(Stored entries)
(** * aliciadata-chat: a shallow embedding of the chat turn pipeline

    The Python sources [database.py], [chat_service.py], [prompt_loader.py]
    and [main.py] are embedded as functions in a reader/state/exception
    monad.  The external collaborators (PostgreSQL through psycopg2, the
    Anthropic streaming API, pystache, the file system, the process
    environment, the wall clock and the uuid generator) are oracles of an
    environment record; the module globals, the tables, the transcript
    objects and the observable trace live in a world record. *)

From Stdlib Require Import ZArith NArith Lia Ascii String.
From stdpp Require Import base option list sorting gmap strings.

Local Open Scope Z_scope.

(** ** Python values *)

(** A Python [str] is a sequence of Unicode code points. *)
Definition str : Type := list N.

(** ASCII literals of the source text. *)
Fixpoint lit (s : string) : str :=
  match s with
  | EmptyString => []
  | String a s' => N_of_ascii a :: lit s'
  end.

(** [str.isspace] on one code point (the table behind [Py_UNICODE_ISSPACE]). *)
Definition isspace (c : N) : bool :=
  ((9 <=? c) && (c <=? 13) || (28 <=? c) && (c <=? 32)
   || (c =? 133) || (c =? 160) || (c =? 5760)
   || (8192 <=? c) && (c <=? 8202)
   || (c =? 8232) || (c =? 8233) || (c =? 8239) || (c =? 8287)
   || (c =? 12288))%N.

Fixpoint lstrip (s : str) : str :=
  match s with
  | [] => []
  | c :: s' => if isspace c then lstrip s' else s
  end.

Definition rstrip (s : str) : str := rev (lstrip (rev s)).

(** [s.strip()] *)
Definition strip (s : str) : str := rstrip (lstrip s).

(** Truth value of a string: [bool(s)]. *)
Definition truthy (s : str) : bool :=
  match s with [] => false | _ :: _ => true end.

(** [sep.join(parts)] *)
Fixpoint join (sep : str) (parts : list str) : str :=
  match parts with
  | [] => []
  | [p] => p
  | p :: rest => p ++ sep ++ join sep rest
  end.

(** [needle in hay] *)
Definition contains (hay needle : str) : Prop :=
  exists pre post, hay = pre ++ needle ++ post.

Fixpoint starts_with (hay needle : str) : bool :=
  match needle, hay with
  | [], _ => true
  | _ :: _, [] => false
  | a :: needle', b :: hay' => (a =? b)%N && starts_with hay' needle'
  end.

(** Executable [needle in hay]. *)
Fixpoint containsb (hay needle : str) : bool :=
  starts_with hay needle ||
  match hay with
  | [] => false
  | _ :: hay' => containsb hay' needle
  end.

(** ** Exceptions

    Only subclasses of [Exception] are modelled; [KeyboardInterrupt],
    [SystemExit] and [GeneratorExit] are outside the model. *)

Inductive ExnClass : Type :=
  | ValueError
  | FileNotFoundError
  | IndexError
  | OtherException.

(** [exn_text e] is [str(e)]. *)
Record Exn : Type := mkExn { exn_class : ExnClass; exn_text : str }.

Inductive Outcome (A : Type) : Type :=
  | Ok (a : A)
  | Raised (e : Exn).
Arguments Ok {A} a.
Arguments Raised {A} e.

(** ** Rows, documents, API messages, transcript cells *)

(** A row of [chats], in the column order of the SELECT of
    [get_session_history]: index 0 id, 1 timestamp, 2 session_uuid,
    3 message_type, 4 contents, 5 created_at. *)
Record ChatRow : Type := mkRow {
  row_id : Z;
  row_timestamp : Z;
  row_session_uuid : str;
  row_message_type : str;
  row_contents : str;
  row_created_at : Z
}.

(** A row of [documents]; [resume] and [jd] may be NULL. *)
Record DocRow : Type := mkDoc {
  doc_name : str;
  doc_resume : option str;
  doc_jd : option str
}.

(** The dict [{"role": ..., "content": ...}] handed to the API. *)
Record ApiMessage : Type := mkMsg { role : str; content : str }.

(** The parameters of the INSERT of [save_message]. *)
Record InsertParams : Type := mkInsert {
  ins_session_uuid : str;
  ins_message_type : str;
  ins_contents : str;
  ins_timestamp : Z
}.

(** The context dict of [render_prompt]. *)
Record RenderContext : Type := mkContext {
  ctx_resume : str;
  ctx_jd : str;
  ctx_email : str
}.

(** Transcript objects.  A Gradio history is a list of two-element lists
    [[user_msg, bot_msg]].  The inner lists are mutable objects on a heap;
    an outer list is never mutated by the code, so it is represented by the
    sequence of references it holds. *)
Definition loc : Type := nat.
Record Turn : Type := mkTurn { user_msg : option str; bot_msg : option str }.
Definition Transcript : Type := list loc.

(** ** The observable trace *)

Inductive Event : Type :=
  | EvNow (t : Z)
      (* datetime.now() was read *)
  | EvSave (p : InsertParams)
      (* database.save_message was entered *)
  | EvHistory (session_uuid : str)
      (* database.get_session_history was entered *)
  | EvDocument (name : str)
      (* database.get_document_by_name was entered *)
  | EvStream (messages : list ApiMessage) (system_prompt : str)
      (* client.messages.stream(...) was opened *)
  | EvChunk (text : str)
      (* stream_message yields a chunk *)
  | EvYield (history : Transcript) (seen : list (option Turn))
      (* chat_function yielded (history, ""); [seen] is what the
         consumer reads through the references at that moment *).

(** ** World and environment *)

(** What [database.py] owns: the tables behind it, the transaction of the
    connection in use, and its pool global. *)
Record Db : Type := mkDb {
  chats : list ChatRow;            (* committed rows, in insertion order *)
  documents : list DocRow;
  pending : list ChatRow;          (* uncommitted rows of the connection in use *)
  connection_pool : bool;          (* database.connection_pool is not None *)
  db_ops : nat                     (* psycopg2 calls made so far *)
}.

Record World : Type := mkWorld {
  db : Db;
  client : bool;                   (* chat_service.client is not None *)
  template_cache : option str;     (* prompt_loader._template_cache *)
  app_initialized : bool;          (* main.app_initialized *)
  initialization_error : option str;
  heap : gmap loc Turn;
  clock_reads : nat;
  uuid_draws : nat;
  api_calls : nat;
  stdout : list str;
  trace : list Event
}.

Record Env : Type := mkEnv {
  now : nat -> Z;
    (* the n-th reading of datetime.now(), in microseconds *)
  fault : nat -> option Exn;
    (* whether the n-th psycopg2 primitive raises *)
  store_default : nat -> Z * Z;
    (* the (id, created_at) the store assigns to a row inserted by the
       n-th primitive; the declaration of the table is not part of the
       sources, the INSERT leaves both columns to the store *)
  getenv : str -> option str;
  read_text : str -> Outcome str;
    (* open(path).read() *)
  pystache_render : str -> RenderContext -> Outcome str;
  messages_stream : nat -> list ApiMessage -> str -> list str * option Exn;
    (* the fragments the n-th streaming call delivers, and the error that
       ends it, if any *)
  uuid4 : nat -> str
}.

(** The collaborators that only the start of the process uses: the
    non-streaming call of the API and the file-system queries of
    [os.path]. *)
Record Host : Type := mkHost {
  messages_create : nat -> option Exn;
    (* whether client.messages.create(...), made as the n-th call of the
       API, raises *)
  isabs : str -> bool;
    (* os.path.isabs *)
  abspath : str -> str;
    (* os.path.abspath *)
  isfile : str -> bool
    (* os.path.isfile *)
}.

(** ** The monad *)

Definition M (A : Type) : Type := Env -> World -> Outcome A * World.

Definition ret {A} (a : A) : M A := fun _ w => (Ok a, w).

Definition bind {A B} (m : M A) (f : A -> M B) : M B :=
  fun E w =>
    match m E w with
    | (Ok a, w') => f a E w'
    | (Raised e, w') => (Raised e, w')
    end.

Definition raise {A} (e : Exn) : M A := fun _ w => (Raised e, w).

(** [try: body except Exception as e: handler e] *)
Definition try_except {A} (body : M A) (handler : Exn -> M A) : M A :=
  fun E w =>
    match body E w with
    | (Ok a, w') => (Ok a, w')
    | (Raised e, w') => handler e E w'
    end.

(** [try: body finally: final]; an exception of [final] replaces the
    outcome of [body], a [return] of [body] included. *)
Definition try_finally {A} (body : M A) (final : M unit) : M A :=
  fun E w =>
    match body E w with
    | (r, w') =>
        match final E w' with
        | (Ok _, w'') => (r, w'')
        | (Raised e, w'') => (Raised e, w'')
        end
    end.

- _PROBLEM TO SOLVE_
Going from the line that contains "(* os.path.isfile *)" to the last line of the records, reproduce every line as written.

- _RESPONSE FOR THIS EXERCISE_
    (* os.path.isfile *)
}.

(** ** The monad *)

Definition M (A : Type) : Type := Env -> World -> Outcome A * World.

Definition ret {A} (a : A) : M A := fun _ w => (Ok a, w).

Definition bind {A B} (m : M A) (f : A -> M B) : M B :=
  fun E w =>
    match m E w with
    | (Ok a, w') => f a E w'
    | (Raised e, w') => (Raised e, w')
    end.

Definition raise {A} (e : Exn) : M A := fun _ w => (Raised e, w).

(** [try: body except Exception as e: handler e] *)
Definition try_except {A} (body : M A) (handler : Exn -> M A) : M A :=
  fun E w =>
    match body E w with
    | (Ok a, w') => (Ok a, w')
    | (Raised e, w') => handler e E w'
    end.

(** [try: body finally: final]; an exception of [final] replaces the
    outcome of [body], a [return] of [body] included. *)
Definition try_finally {A} (body : M A) (final : M unit) : M A :=
  fun E w =>
    match body E w with
    | (r, w') =>
        match final E w' with
        | (Ok _, w'') => (r, w'')
        | (Raised e, w'') => (Raised e, w'')
        end
    end.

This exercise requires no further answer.